(* ===== verification/JournalSpec.v ===== *)
(** * What the journal promises: a durable pair of lists

    Abstractly a journal is a validity mark and two lists of blocks, the buffer
    writes and the correct blocks, to which blocks are appended, which are
    emptied together, and which survive a restart ([OpenJournal]).  [jrel] relates
    a device and a [Journal] struct to that abstract value; the lemmas show that
    each operation of the package implements the abstract one. *)
From S2P Require Import Prelude GoInt GoMonad BlockDev Networking Journal JournalCodec JournalSlots.
Open Scope Z_scope.

(** ** The abstract journal *)

Record AJournal := mkA {
  a_valid : bool;
  a_writes : list BlockInfo;
  a_blocks : list BlockInfo;
}.

Definition a_sec (a : AJournal) (x : section) : list BlockInfo :=
  match x with BufWrites => a_writes a | CorrBlocks => a_blocks a end.

Definition a_append (x : section) (b : BlockInfo) (a : AJournal) : AJournal :=
  match x with
  | BufWrites => mkA (a_valid a) (a_writes a ++ [b]) (a_blocks a)
  | CorrBlocks => mkA (a_valid a) (a_writes a) (a_blocks a ++ [b])
  end.

Definition a_empty : AJournal := mkA false [] [].
Definition a_mark (v : bool) (a : AJournal) : AJournal := mkA v (a_writes a) (a_blocks a).

(** ** The journal in memory and on disk *)

Definition used (j : Journal) (x : section) : Z :=
  match x with BufWrites => WriteOffset j | CorrBlocks => CorrectOffset j end.

Definition bump (x : section) (j : Journal) : Journal :=
  match x with
  | BufWrites => set_offsets (u64 (WriteOffset j + 1)) (CorrectOffset j) j
  | CorrBlocks => set_offsets (WriteOffset j) (u64 (CorrectOffset j + 1)) j
  end.

Definition free (s : JState) (x : section) (i : Z) : Prop :=
  exists b, entry s x i = Some b /\ IsValid b = false.

(** The invariant of a journal in use: a well-formed layout, the header in
    memory is the header on disk, and the slots past the used ones are free. *)
Record journal_inv (s : JState) : Prop := {
  ji_wf : wf_js s;
  ji_header : wf_header (header (jrn s));
  ji_magic : magic (header (jrn s)) = BdrMagic;
  ji_disk : decode_header (head_bytes s) = header (jrn s);
  ji_size : diskSize (jrn s) = dev_size (jdev s);
  ji_used : forall x, 0 <= used (jrn s) x <= slotCount (header (jrn s)) x;
  ji_tail : forall x i, used (jrn s) x <= i < slotCount (header (jrn s)) x -> free s x i;
}.

(** The used slots of a section hold the list [l]. *)
Definition holds (s : JState) (x : section) (l : list BlockInfo) : Prop :=
  used (jrn s) x = Z.of_nat (length l) /\
  forall i b, l !! i = Some b -> entry s x (Z.of_nat i) = Some b /\ IsValid b = true.

Definition jrel (s : JState) (a : AJournal) : Prop :=
  journal_inv s /\ Journal_IsValid (jrn s) = a_valid a /\ forall x, holds s x (a_sec a x).

(** ** Flags *)

Lemma land_flag_1 f : Z.land f JournalValidFlag = f mod 2.
Proof. change JournalValidFlag with (Z.ones 1). by rewrite Z.land_ones by lia. Qed.

Lemma Header_IsValid_mod h : Header_IsValid h = (flags h mod 2 =? 1).
Proof.
  unfold Header_IsValid. rewrite land_flag_1.
  pose proof (Z.mod_pos_bound (flags h) 2). destruct (_ =? 0) eqn:E; destruct (_ =? 1) eqn:E'; lia.
Qed.

Lemma is_u64_testbit f : 0 <= f -> (forall i, 64 <= i -> Z.testbit f i = false) -> is_u64 f.
Proof.
  intros Hf Hb. split; [done|]. destruct (decide (f < 2 ^ 64)) as [|Hge]; [done|].
  assert (Hl : 64 <= Z.log2 f) by (apply Z.log2_le_pow2; lia).
  specialize (Hb (Z.log2 f) Hl). rewrite Z.bit_log2 in Hb by lia. done.
Qed.

Lemma testbit_u64 f i : is_u64 f -> 64 <= i -> Z.testbit f i = false.
Proof.
  intros [H1 H2] Hi. destruct (decide (f = 0)) as [->|]; [apply Z.bits_0|].
  apply Z.bits_above_log2; [done|]. apply Z.log2_lt_pow2; [lia|].
  apply Z.lt_le_trans with (2 ^ 64); [done|]. apply Z.pow_le_mono_r; lia.
Qed.

Lemma flag_or_u64 f : is_u64 f -> is_u64 (Z.lor f JournalValidFlag).
Proof.
  intros H. apply is_u64_testbit.
  - apply Z.lor_nonneg. split; [apply H|done].
  - intros i Hi. rewrite Z.lor_spec, (testbit_u64 f i), (testbit_u64 JournalValidFlag i); done.
Qed.

Lemma flag_and_u64 f m : is_u64 f -> is_u64 (Z.land f m).
Proof.
  intros H. apply is_u64_testbit.
  - apply Z.land_nonneg. left. apply H.
  - intros i Hi. by rewrite Z.land_spec, (testbit_u64 f i).
Qed.

Lemma setValidFlag_IsValid h : Header_IsValid (setValidFlag h) = true.
Proof.
  rewrite Header_IsValid_mod. unfold setValidFlag; simpl.
  rewrite <- Z.bit0_mod, Z.lor_spec, orb_true_r. done.
Qed.

Lemma setInvalidFlag_IsValid h : Header_IsValid (setInvalidFlag h) = false.
Proof.
  rewrite Header_IsValid_mod. unfold setInvalidFlag; simpl.
  rewrite <- Z.bit0_mod, Z.land_spec, andb_false_r. done.
Qed.

(** Marking a journal changes the flags only, so the layout stays. *)
Lemma slotSize_set_flags f h x : slotSize (set_flags f h) x = slotSize h x.
Proof. by destruct x. Qed.
Lemma slotCount_set_flags f h x : slotCount (set_flags f h) x = slotCount h x.
Proof. by destruct x. Qed.
Lemma slot_pos_set_flags f h x i : slot_pos (set_flags f h) x i = slot_pos h x i.
Proof. by destruct x. Qed.

Lemma wf_layout_set_flags f h n : wf_layout h n -> wf_layout (set_flags f h) n.
Proof. by intros [H1 H2 H3 H4 H5 H6]. Qed.

Lemma wf_header_set_flags f h : wf_header h -> is_u64 f -> wf_header (set_flags f h).
Proof. unfold wf_header; simpl. tauto. Qed.

(** ** Marking: [Validate] and [Invalidate] *)

Definition mark (f : Z) (s : JState) : JState :=
  let h := set_flags f (header (jrn s)) in
  put_head (header_bytes h) (set_jrn (fun j => set_header h j) s).

Section Mark.
Context (s : JState) (f : Z) (Hf : is_u64 f) (W : wf_js s).

Lemma wf_mark_mem : wf_js (set_jrn (fun j => set_header (set_flags f (header (jrn s))) j) s).
Proof using W. destruct W as [Hh WL]. split; [done|]. by apply wf_layout_set_flags. Qed.

Lemma wf_mark : wf_js (mark f s).
Proof using W. apply wf_put_head; [apply wf_mark_mem|apply length_header_bytes]. Qed.

Lemma slot_mark x i : in_range (header (jrn s)) x i -> slot (mark f s) x i = slot s x i.
Proof using W.
  intros Hi. unfold mark. rewrite slot_put_head.
  - unfold slot; simpl. by rewrite slot_pos_set_flags, slotSize_set_flags.
  - apply wf_mark_mem.
  - simpl. unfold in_range. by rewrite slotCount_set_flags.
  - apply length_header_bytes.
Qed.

Lemma head_mark : head_bytes (mark f s) = header_bytes (header (jrn (mark f s))).
Proof using W. unfold mark. rewrite head_put_head; [done|apply wf_mark_mem|apply length_header_bytes]. Qed.
End Mark.

Lemma Validate_eq s :
  wf_js s -> Validate s = (Ret tt, mark (Z.lor (flags (header (jrn s))) JournalValidFlag) s).
Proof. intros W. unfold Validate. erewrite bind_Ret by done. by rewrite WriteHeader_eq by (by apply wf_mark_mem). Qed.

Lemma Invalidate_eq s :
  wf_js s ->
  Invalidate s = (Ret tt, mark (Z.land (flags (header (jrn s))) (2 ^ 64 - 1 - JournalValidFlag)) s).
Proof. intros W. unfold Invalidate. erewrite bind_Ret by done. by rewrite WriteHeader_eq by (by apply wf_mark_mem). Qed.

Lemma free_mark s f x i :
  wf_js s -> in_range (header (jrn s)) x i -> free s x i -> free (mark f s) x i.
Proof. intros W Hi (b & Hb & Hv). exists b. unfold entry. by rewrite slot_mark. Qed.

Lemma journal_inv_mark s f : is_u64 f -> journal_inv s -> journal_inv (mark f s).
Proof.
  intros Hf [W H1 H2 H3 H4 H5 H6]. pose proof (dev_holds_head _ W).
  assert (Hwf : wf_header (header (jrn (mark f s)))) by (by apply wf_header_set_flags).
  split.
  - by apply wf_mark.
  - done.
  - done.
  - rewrite head_mark by done. by apply decode_header_bytes.
  - unfold mark, put_head, set_jdev; simpl. rewrite dev_size_poke; [done|lia|].
    rewrite length_header_bytes. unfold GetHeaderByteSize in *. simpl. lia.
  - intros x. unfold mark; simpl. rewrite slotCount_set_flags.
    pose proof (H5 x) as Hx. by destruct x.
  - intros x i Hi. unfold mark in Hi; simpl in Hi. rewrite slotCount_set_flags in Hi.
    assert (Hi' : used (jrn s) x <= i < slotCount (header (jrn s)) x) by (by destruct x).
    apply free_mark; [done| |by apply H6]. specialize (H5 x). unfold in_range. lia.
Qed.

Lemma holds_mark s f x l :
  wf_js s -> used (jrn s) x <= slotCount (header (jrn s)) x ->
  holds s x l -> holds (mark f s) x l.
Proof.
  intros W Hle [Hu Hl]. split.
  - rewrite <- Hu. by destruct x.
  - intros i b Hi. destruct (Hl i b Hi) as [He Hv]. split; [|done].
    unfold entry. rewrite slot_mark; [done|done|].
    apply lookup_lt_Some in Hi. unfold in_range. lia.
Qed.

(** [Validate] and [Invalidate] implement the abstract mark. *)
Lemma mark_jrel s a f v :
  is_u64 f -> (f mod 2 =? 1) = v -> jrel s a -> jrel (mark f s) (a_mark v a).
Proof.
  intros Hf Hv (I & Ha & Hh). split; [by apply journal_inv_mark|]. split.
  - unfold Journal_IsValid. rewrite Header_IsValid_mod. done.
  - intros x. destruct I as [W _ _ _ _ Hu _].
    specialize (Hh x). replace (a_sec (a_mark v a) x) with (a_sec a x) by (by destruct x).
    apply holds_mark; [done|apply Hu|done].
Qed.

Lemma Validate_jrel s a :
  jrel s a -> exists s', Validate s = (Ret tt, s') /\ jrel s' (a_mark true a).
Proof.
  intros J. pose proof J as ([W Hwf _ _ _ _ _] & _ & _).
  eexists. split; [by apply Validate_eq|]. apply mark_jrel; [|..|done].
  - apply flag_or_u64. apply Hwf.
  - pose proof (setValidFlag_IsValid (header (jrn s))) as E.
    by rewrite Header_IsValid_mod in E.
Qed.

Lemma Invalidate_jrel s a :
  jrel s a -> exists s', Invalidate s = (Ret tt, s') /\ jrel s' (a_mark false a).
Proof.
  intros J. pose proof J as ([W Hwf _ _ _ _ _] & _ & _).
  eexists. split; [by apply Invalidate_eq|]. apply mark_jrel; [|..|done].
  - apply flag_and_u64. apply Hwf.
  - pose proof (setInvalidFlag_IsValid (header (jrn s))) as E.
    by rewrite Header_IsValid_mod in E.
Qed.

(** ** Appending *)

#[global] Instance section_eq_dec : EqDecision section.
Proof. solve_decision. Defined.

Lemma bump_used x y j :
  is_u64 (used j x + 1) ->
  used (bump x j) y = if decide (x = y) then used j x + 1 else used j y.
Proof. intros H. destruct x, y; simpl in *; by rewrite ?u64_small by done. Qed.


Lemma bump_header x j : header (bump x j) = header j.
Proof. by destruct x. Qed.
Lemma bump_diskSize x j : diskSize (bump x j) = diskSize j.
Proof. by destruct x. Qed.

Section Append.
Context (s : JState) (x : section) (b : BlockInfo).
Context (I : journal_inv s) (Hfit : fits_slot s x b).
Context (Hroom : used (jrn s) x < slotCount (header (jrn s)) x).
Local Abbreviation h := (header (jrn s)).
Local Abbreviation img := (slot_bytes (slotSize h x) b).

(** Write the first free slot, then count it. *)
Definition appended : JState := set_jrn (bump x) (put_slot x (used (jrn s) x) img s).

Lemma append_in_range : in_range h x (used (jrn s) x).
Proof using I Hroom. pose proof (ji_used _ I x). unfold in_range. lia. Qed.

Lemma append_u64 : is_u64 (used (jrn s) x + 1).
Proof using I Hroom Hfit.
  pose proof append_in_range as Hr. destruct I as [[_ WL] Hh _ _ _ Hu _].
  pose proof (Hu x) as Hx. unfold is_u64.
  assert (Hc : is_u64 (slotCount h x)) by (unfold wf_header in Hh; destruct x; apply Hh).
  unfold is_u64 in Hc. lia.
Qed.

Lemma append_jrn : header (jrn appended) = h /\ diskSize (jrn appended) = diskSize (jrn s).
Proof. unfold appended; simpl. by rewrite bump_header, bump_diskSize. Qed.

Lemma append_slot y k : slot appended y k = slot (put_slot x (used (jrn s) x) img s) y k.
Proof. unfold slot, appended; simpl. by rewrite bump_header. Qed.

Lemma append_slot_other y k :
  in_range h y k -> (x, used (jrn s) x) <> (y, k) -> slot appended y k = slot s y k.
Proof using I Hroom Hfit.
  intros Hk Hne. rewrite append_slot. apply slot_put_other; try done.
  - apply I.
  - apply append_in_range.
  - apply length_slot_image; [apply I|done].
Qed.

Lemma append_entry : entry appended x (used (jrn s) x) = Some b.
Proof using I Hroom Hfit.
  unfold entry. rewrite append_slot. apply entry_put_same; [apply I|apply append_in_range|done].
Qed.

Lemma append_wf : wf_js appended.
Proof using I Hroom Hfit.
  pose proof (wf_put_slot s (ji_wf _ I) x _ img append_in_range
    (length_slot_image s (ji_wf _ I) x b Hfit)) as [H1 H2].
  split; [done|]. unfold appended; simpl. by rewrite bump_header.
Qed.

Lemma append_inv : journal_inv appended.
Proof using I Hroom Hfit.
  destruct append_jrn as [Ej Es]. pose proof append_wf as Wf. destruct I as [W H1 H2 H3 H4 H5 H6].
  split; rewrite ?Ej; try done.
  - change (head_bytes appended) with (head_bytes (put_slot x (used (jrn s) x) img s)).
    rewrite head_put_slot; [done|done|apply append_in_range|by apply length_slot_image].
  - rewrite Es, H4. unfold appended; simpl. symmetry. apply dev_size_poke.
    + pose proof (slot_bounds _ _ (proj2 W) x _ append_in_range) as [? _].
      unfold GetHeaderByteSize in *. lia.
    + rewrite length_slot_image by done. apply (slot_bounds _ _ (proj2 W)), append_in_range.
  - intros y. unfold appended; simpl. rewrite bump_used by apply append_u64.
    pose proof (H5 y). case_decide; [subst; lia|done].
  - intros y k Hk. unfold appended in Hk; simpl in Hk.
    rewrite bump_used in Hk by apply append_u64.
    assert (Hk' : used (jrn s) y <= k < slotCount h y /\ (x, used (jrn s) x) <> (y, k)).
    { case_decide; [subst; split; [lia|intros E; injection E; lia]|]. split; [done|congruence]. }
    destruct Hk' as [Hk' Hne]. destruct (H6 y k Hk') as (b' & Hb' & Hv). exists b'.
    unfold entry. rewrite append_slot_other; [done| |done].
    pose proof (H5 y). unfold in_range. lia.
Qed.

Lemma append_holds y l :
  IsValid b = true -> holds s y l ->
  holds appended y (if decide (x = y) then l ++ [b] else l).
Proof using I Hroom Hfit.
  intros Hv [Hu Hl]. split.
  - unfold appended; simpl. rewrite bump_used by apply append_u64.
    case_decide; [subst; rewrite length_app; simpl; lia|done].
  - assert (Hold : forall i b', l !! i = Some b' ->
      entry appended y (Z.of_nat i) = Some b' /\ IsValid b' = true).
    { intros i b' Hi. destruct (Hl i b' Hi) as [He Hv']. split; [|done].
      apply lookup_lt_Some in Hi. pose proof (ji_used _ I y).
      unfold entry. rewrite append_slot_other; [done|unfold in_range; lia|].
      intros E. injection E as -> Hi'. lia. }
    case_decide as Hxy; [|done]. subst y. intros i b' Hi.
    apply lookup_app_Some in Hi as [Hi|[Hge Hi]]; [by apply Hold|].
    apply list_lookup_singleton_Some in Hi as [Hi <-]. split; [|done].
    replace (Z.of_nat i) with (used (jrn s) x) by lia. apply append_entry.
Qed.
End Append.

Lemma append_jrel s a x b :
  jrel s a -> fits_slot s x b -> IsValid b = true ->
  used (jrn s) x < slotCount (header (jrn s)) x ->
  WriteSlot x (used (jrn s) x) b s =
    (Ret tt, put_slot x (used (jrn s) x) (slot_bytes (slotSize (header (jrn s)) x) b) s) /\
  jrel (appended s x b) (a_append x b a).
Proof.
  intros (I & Ha & Hh) Hfit Hv Hroom. split.
  - apply WriteSlot_eq; [apply I|by apply append_in_range|done].
  - split; [by apply append_inv|]. split.
    + unfold Journal_IsValid. rewrite (proj1 (append_jrn s x b)).
      replace (a_valid (a_append x b a)) with (a_valid a) by (by destruct x). done.
    + intros y. pose proof (append_holds s x b I Hfit Hroom y (a_sec a y) Hv (Hh y)) as H.
      destruct x, y; done.
Qed.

• _ACTIVITY_: Copy out only the lines above from the one with "- unfold Journal_IsValid." to the one with "Lemma Validate_jrel s", inclusive, exactly as they stand.

• _ANSWER TO THE EXERCISE_:
  - unfold Journal_IsValid. rewrite Header_IsValid_mod. done.
  - intros x. destruct I as [W _ _ _ _ Hu _].
    specialize (Hh x). replace (a_sec (a_mark v a) x) with (a_sec a x) by (by destruct x).
    apply holds_mark; [done|apply Hu|done].
Qed.

Lemma Validate_jrel s a :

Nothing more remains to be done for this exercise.